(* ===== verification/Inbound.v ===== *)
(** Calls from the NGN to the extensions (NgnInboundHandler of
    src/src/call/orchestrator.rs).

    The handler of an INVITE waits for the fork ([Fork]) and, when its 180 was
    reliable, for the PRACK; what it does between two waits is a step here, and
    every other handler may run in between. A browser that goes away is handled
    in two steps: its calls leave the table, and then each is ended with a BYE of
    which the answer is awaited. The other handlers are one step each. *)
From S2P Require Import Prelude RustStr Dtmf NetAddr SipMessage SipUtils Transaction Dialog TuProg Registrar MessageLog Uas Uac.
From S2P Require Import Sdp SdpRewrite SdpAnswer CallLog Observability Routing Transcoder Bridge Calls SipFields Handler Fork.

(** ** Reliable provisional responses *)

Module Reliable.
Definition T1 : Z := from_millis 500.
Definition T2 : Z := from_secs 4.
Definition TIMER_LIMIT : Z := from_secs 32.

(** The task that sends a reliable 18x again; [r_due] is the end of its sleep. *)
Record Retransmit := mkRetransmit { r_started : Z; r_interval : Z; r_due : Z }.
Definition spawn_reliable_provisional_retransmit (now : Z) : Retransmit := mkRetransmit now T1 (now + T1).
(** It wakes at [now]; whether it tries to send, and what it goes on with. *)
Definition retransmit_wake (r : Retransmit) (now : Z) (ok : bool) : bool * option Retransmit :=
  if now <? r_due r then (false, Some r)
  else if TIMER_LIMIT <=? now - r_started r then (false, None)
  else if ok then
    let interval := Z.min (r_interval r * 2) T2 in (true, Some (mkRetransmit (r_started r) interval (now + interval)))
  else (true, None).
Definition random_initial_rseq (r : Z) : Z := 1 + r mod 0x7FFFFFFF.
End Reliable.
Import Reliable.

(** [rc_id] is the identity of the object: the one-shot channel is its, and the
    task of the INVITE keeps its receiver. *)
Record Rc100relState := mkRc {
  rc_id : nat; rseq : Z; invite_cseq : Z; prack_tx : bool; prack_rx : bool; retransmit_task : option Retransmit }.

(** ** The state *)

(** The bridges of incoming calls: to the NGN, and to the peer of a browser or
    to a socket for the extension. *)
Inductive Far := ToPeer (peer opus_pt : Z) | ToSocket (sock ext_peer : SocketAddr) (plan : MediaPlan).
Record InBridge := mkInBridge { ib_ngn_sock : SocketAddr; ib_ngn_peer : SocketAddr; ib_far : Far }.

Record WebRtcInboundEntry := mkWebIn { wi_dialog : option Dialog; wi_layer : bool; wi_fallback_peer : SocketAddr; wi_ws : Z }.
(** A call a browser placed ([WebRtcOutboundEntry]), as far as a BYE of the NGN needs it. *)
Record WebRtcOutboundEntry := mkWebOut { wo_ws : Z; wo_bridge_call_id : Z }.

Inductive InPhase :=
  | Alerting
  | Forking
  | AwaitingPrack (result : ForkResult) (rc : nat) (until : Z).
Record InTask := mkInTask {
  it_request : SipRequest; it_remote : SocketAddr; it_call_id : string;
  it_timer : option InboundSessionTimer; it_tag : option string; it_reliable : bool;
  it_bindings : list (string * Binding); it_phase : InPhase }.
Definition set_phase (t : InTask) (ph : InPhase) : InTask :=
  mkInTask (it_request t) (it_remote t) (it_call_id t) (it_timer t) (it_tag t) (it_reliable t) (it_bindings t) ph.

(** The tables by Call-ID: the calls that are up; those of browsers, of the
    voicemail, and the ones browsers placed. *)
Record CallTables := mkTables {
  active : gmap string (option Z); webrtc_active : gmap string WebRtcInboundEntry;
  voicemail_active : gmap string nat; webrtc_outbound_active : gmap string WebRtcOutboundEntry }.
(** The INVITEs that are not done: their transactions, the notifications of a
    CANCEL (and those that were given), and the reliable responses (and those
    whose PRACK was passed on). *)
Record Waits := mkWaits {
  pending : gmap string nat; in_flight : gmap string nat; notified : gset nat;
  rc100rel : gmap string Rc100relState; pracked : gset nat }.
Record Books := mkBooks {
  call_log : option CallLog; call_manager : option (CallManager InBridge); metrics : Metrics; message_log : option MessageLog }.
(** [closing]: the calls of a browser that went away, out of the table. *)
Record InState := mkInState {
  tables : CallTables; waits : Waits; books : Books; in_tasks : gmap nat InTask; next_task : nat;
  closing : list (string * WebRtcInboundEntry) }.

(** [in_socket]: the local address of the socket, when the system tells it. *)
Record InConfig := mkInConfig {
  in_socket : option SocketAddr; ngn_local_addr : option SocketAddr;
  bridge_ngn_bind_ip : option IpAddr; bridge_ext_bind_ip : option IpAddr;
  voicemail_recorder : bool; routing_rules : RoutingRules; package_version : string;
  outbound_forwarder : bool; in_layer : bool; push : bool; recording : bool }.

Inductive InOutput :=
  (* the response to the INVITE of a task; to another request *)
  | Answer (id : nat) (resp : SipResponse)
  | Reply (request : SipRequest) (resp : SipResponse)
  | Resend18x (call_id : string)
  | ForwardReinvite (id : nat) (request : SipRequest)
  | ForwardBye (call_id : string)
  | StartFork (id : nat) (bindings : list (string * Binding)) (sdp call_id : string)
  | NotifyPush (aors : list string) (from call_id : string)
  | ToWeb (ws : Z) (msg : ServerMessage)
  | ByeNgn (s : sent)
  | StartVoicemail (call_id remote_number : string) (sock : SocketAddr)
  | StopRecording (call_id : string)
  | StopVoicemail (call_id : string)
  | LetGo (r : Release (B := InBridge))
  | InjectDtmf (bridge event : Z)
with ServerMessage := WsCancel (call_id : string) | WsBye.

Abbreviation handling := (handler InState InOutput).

Assigned task.
Give back, exactly as written, the stretch from the line with "(** ** The state *)" through the line with "Record InBridge := mkInBridge", and no other lines from the records above.

Reply to the exercise.
(** ** The state *)

(** The bridges of incoming calls: to the NGN, and to the peer of a browser or
    to a socket for the extension. *)
Inductive Far := ToPeer (peer opus_pt : Z) | ToSocket (sock ext_peer : SocketAddr) (plan : MediaPlan).
Record InBridge := mkInBridge { ib_ngn_sock : SocketAddr; ib_ngn_peer : SocketAddr; ib_far : Far }.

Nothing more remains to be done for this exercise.